» **DIRECTIONS**
Copy each line of the data below with the word "sessions".

Records excerpted from a collection:
☆ ☆ ☆

(** * PairwiseRepl: session synchronisation and snapshot versioning

    A shallow embedding of the parts of the Pairwise server and client that
    carry state-machine and consistency obligations:

    - the snapshot capture route [POST /api/sessions/:id/snapshots]
      (server routes), which computes the change metadata of a snapshot;
    - the WebSocket router of the same file: the [activeConnections]
      registry, the per-connection message and close handlers and
      [broadcast];
    - the client's [handleRestoreSnapshot] / [handleBackToLive] pair of
      [client/src/pages/session.tsx].

    Definitions come first, grouped in one module per source component;
    the lemmas and theorems follow. *)

From Stdlib Require Import ZArith String Ascii List Permutation Lia.
From stdpp Require Import base option list gmap strings pretty.

Local Open Scope Z_scope.
Local Open Scope string_scope.

#[local] Set Warnings "-register-all".

(* ===================================================================== *)
(** ** JavaScript values and the few primitives the sources rely on       *)
(* ===================================================================== *)

Module Js.

(** JSON-shaped values. [Obj] lists the own enumerable properties in the
    order [Object.keys] / [Object.entries] enumerate them (integer-like
    keys first, then the others in insertion order), each key once.
    Strings are byte strings; splitting on an ASCII separator does not
    depend on the encoding.  Numbers are
    kept as integers: the sources only test them for truthiness and
    [typeof].  [Native] stands for what a property lookup finds on a
    built-in prototype (a method, or the prototype object itself): it is
    truthy and its [typeof] is never ['string']. *)
Inductive value : Type :=
| Undefined
| Null
| Bool (b : bool)
| Num (n : Z)
| Str (s : string)
| Arr (items : list value)
| Obj (props : list (string * value))
| Native (name : string).

(** [ToBoolean]. *)
Definition truthy (v : value) : bool :=
  match v with
  | Undefined | Null => false
  | Bool b => b
  | Num n => negb (Z.eqb n 0)
  | Str s => negb (String.eqb s "")
  | Arr _ | Obj _ | Native _ => true
  end.

(** [a || b]. *)
Definition or_else (a b : value) : value := if truthy a then a else b.

(** What the sources throw or let escape; every one of them is an
    [instanceof Error], so [message] is what a [catch] reports. *)
Inductive thrown : Type :=
| TypeError (message : string)
| Error (message : string).

Definition message_of (e : thrown) : string :=
  match e with TypeError m | Error m => m end.

Inductive result (A : Type) : Type :=
| Ok (a : A)
| Throw (e : thrown).
Arguments Ok {A} a.
Arguments Throw {A} e.

#[global] Instance result_ret : MRet result := fun A a => Ok a.
#[global] Instance result_bind : MBind result := fun A B f r =>
  match r with Ok a => f a | Throw e => Throw e end.

(** A [for ... of] loop with an accumulator whose body may throw. *)
Fixpoint for_of {A B : Type} (body : B -> A -> result B) (acc : B) (l : list A)
  : result B :=
  match l with
  | [] => Ok acc
  | x :: l' => acc' ← body acc x; for_of body acc' l'
  end.

(** [s.split(sep)] for a one-character separator: the segment before the
    first separator, and the segments after it. *)
Fixpoint split_from (sep : ascii) (s : string) : string * list string :=
  match s with
  | EmptyString => (EmptyString, [])
  | String c rest =>
      let '(seg, segs) := split_from sep rest in
      if Ascii.eqb c sep then (EmptyString, seg :: segs)
      else (String c seg, segs)
  end.

Definition split (sep : ascii) (s : string) : list string :=
  let '(seg, segs) := split_from sep s in seg :: segs.

(** [xs.pop()] on a freshly built array: its last element. *)
Definition pop (xs : list string) : value :=
  match last xs with Some x => Str x | None => Undefined end.

(** Own-property lookup in an ordered property list. *)
Fixpoint own_property (props : list (string * value)) (k : string) : option value :=
  match props with
  | [] => None
  | (k', v) :: props' => if String.eqb k' k then Some v else own_property props' k
  end.

(** [v.k] for a property name [k] written in the source ([diff],
    [files], [path], [content], [timestamp]): none of them is defined on
    a built-in prototype, so only own properties answer; reading a
    property of [null] or [undefined] throws. *)
Definition get_field (v : value) (k : string) : result value :=
  match v with
  | Undefined =>
      Throw (TypeError ("Cannot read properties of undefined (reading '" ++ k ++ "')"))
  | Null =>
      Throw (TypeError ("Cannot read properties of null (reading '" ++ k ++ "')"))
  | Obj props => Ok (default Undefined (own_property props k))
  | _ => Ok Undefined
  end.

(** [v?.k]. *)
Definition get_field_opt (v : value) (k : string) : value :=
  match v with
  | Obj props => default Undefined (own_property props k)
  | _ => Undefined
  end.

(** [ToPrimitive] throws on [v], a value parsed from JSON.  No such value
    is callable.  For an object the inherited [valueOf] returns the
    object itself, and an own [toString] property hides the inherited
    method without being one, so the conversion finds no method that
    gives a primitive and throws; without an own [toString] the
    inherited one gives ["[object Object]"].  An array is converted by
    [join], which converts every element but [null] to a string in the
    same way. *)
Fixpoint to_primitive_throws (v : value) : bool :=
  match v with
  | Obj props =>
      match own_property props "toString" with Some _ => true | None => false end
  | Arr items => existsb to_primitive_throws items
  | _ => false
  end.

(** [new Date(v).toLocaleString()] for a value [v] parsed from JSON: the
    constructor converts an object or array to a primitive first; any
    primitive gives a date, valid or not, and formatting a date does not
    throw.  The date is kept as the value it was made from. *)
Definition new_Date_toLocaleString (v : value) : result value :=
  if to_primitive_throws v
  then Throw (TypeError "Cannot convert object to primitive value")
  else Ok v.

(** The keys of an array: ["0"], ["1"], ... *)
Definition index_keys (n : nat) : list string := map (fun i : nat => pretty i) (seq 0 n).

(** String-keyed members every object inherits from [Object.prototype]. *)
Definition Object_prototype_names : list string :=
  [ "constructor"; "hasOwnProperty"; "isPrototypeOf"; "propertyIsEnumerable";
    "toLocaleString"; "toString"; "valueOf"; "__proto__";
    "__defineGetter__"; "__defineSetter__"; "__lookupGetter__"; "__lookupSetter__" ].

(** String-keyed members of [Array.prototype] ([length] is an own
    property of each array and is handled apart). *)
Definition Array_prototype_names : list string :=
  [ "at"; "concat"; "copyWithin"; "entries"; "every"; "fill"; "filter"; "find";
    "findIndex"; "findLast"; "findLastIndex"; "flat"; "flatMap"; "forEach";
    "includes"; "indexOf"; "join"; "keys"; "lastIndexOf"; "map"; "pop"; "push";
    "reduce"; "reduceRight"; "reverse"; "shift"; "slice"; "some"; "sort";
    "splice"; "toReversed"; "toSorted"; "toSpliced"; "unshift"; "values"; "with" ].

Definition mem_string (k : string) (names : list string) : bool :=
  existsb (String.eqb k) names.

End Js.

(* ===================================================================== *)
(** ** Snapshot Engine: [POST /api/sessions/:id/snapshots]                *)
(* ===================================================================== *)

Module SnapshotEngine.
Import Js.

(** The two shapes of [diff.files] the clients send and the database
    holds: the current path -> content object and the legacy array of
    [{path, content}] objects.  A missing or falsy [files] is [None]; a
    truthy primitive in that place is not modelled. *)
Inductive files_value : Type :=
| FilesRecord (props : list (string * value))
| FilesArray (items : list value).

☆ ☆ ☆

» **ANSWER FOR THIS EXERCISE**
    - the snapshot capture route [POST /api/sessions/:id/snapshots]
(** ** Snapshot Engine: [POST /api/sessions/:id/snapshots]                *)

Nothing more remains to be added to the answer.